I can’t be the only one uncomfortable with this Distributed Maritime Operations concept, right? All I’ve heard about from former CNO Adm. Jon Greenert on is that Russia and China have made steady and impressive progress on their ability to deny our satellites and jam our data links.
The concept of spreading the fleet out to scatter Chinese targeting and surveillance resources hinges on maintaining good communications. What good is having an offboard sensor like a medium-sized unmanned surface vessel tracking a Chinese sub if it can’t talk to the manned surface combatant because the link is jammed?
If we go down the path of, as Adm.
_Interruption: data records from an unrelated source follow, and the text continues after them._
(** Reads give the bytes from the position on, up to the end of the file, and
    advance the position; a seek past the end fails. *)
Record seq_laws {F} (io : seq_ops F) (q : seq_spec F) : Prop := {
  sq_bounds : forall f, q_ok q f -> 0 <= q_pos q f <= q_size q f /\ q_size q f < 2^63;
  sq_seek_ok : forall f p, q_ok q f -> 0 <= p <= q_size q f ->
    exists f', sq_seek io p f = Done 0 f' /\ same_file q f f' /\ q_pos q f' = p;
  sq_seek_bad : forall f p, q_ok q f -> q_size q f < p < 2^64 ->
    exists c f', sq_seek io p f = Done c f' /\ c <> 0 /\ same_file q f f';
  sq_read_ok : forall f n, q_ok q f -> 0 <= n -> q_pos q f + n < 2^64 ->
    let k := Z.min n (q_size q f - q_pos q f) in
    exists f', sq_read io n f = Done (k, bytes_at (q_data q f) (q_pos q f) (Z.to_nat k)) f' /\
      same_file q f f' /\ q_pos q f' = q_pos q f + k
}.

Record parts_laws {T F} (P : parts T F) : Prop := {
  pl_mem : forall m t, mem_of P (put_mem P m t) = m;
  pl_file : forall f t, file_of P (put_file P f t) = f;
  pl_mem_file : forall f t, mem_of P (put_file P f t) = mem_of P t;
  pl_file_mem : forall m t, file_of P (put_mem P m t) = file_of P t
}.

(** ** Reference: verdict and image *)

Section Reference.
Context (d : Z -> Z) (size : Z).

Definition the_ehdr : Elf64_Ehdr := ehdr_of (bytes_at d 0 64).
Definition phdr_at (i : Z) : Z := e_phoff the_ehdr + i * e_phentsize the_ehdr.
Definition the_phdr (i : Z) : Elf64_Phdr := phdr_of (bytes_at d (phdr_at i) 56).

(** The first thing wrong with program header [i], 0 when nothing is. *)
Definition phdr_verdict (i : Z) : Z :=
  let p := the_phdr i in
  if size <? phdr_at i then -4 else
  if size <? phdr_at i + 56 then -5 else
  if USER_END_VMA <? p_vaddr p + p_memsz p then -11 else
  if negb (p_type p =? PT_LOAD) then 0 else
  if p_vaddr p <? USER_START_VMA then -6 else
  if size <? p_offset p then -7 else
  if size <? p_offset p + p_filesz p then -8 else 0.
John Richardson used to talk about, networking everything to everything, and we think that will give us our advantage over China – well, it doesn’t take a military genius to figure out that China is going to try and take down our network. Chances are, they’ll be able to succeed.
To crack that nut, the Navy and Air Force have teamed up on developing what current Chief of Naval Operations Adm. Michael Gilday refers to as a new “Manhattan Project.”
The Quote: “I think the biggest challenge for us is to join all the main command and control,” Gilday said. “We’re building netted weapons, netted platforms, and netted [command-and-control] nodes, but we don’t have an adequate net, and that’s a critical piece.”
Richardson used to say that when the war breaks out with China, the first thing under attack will be the network, and the side that can heal their network the fastest will have the advantage.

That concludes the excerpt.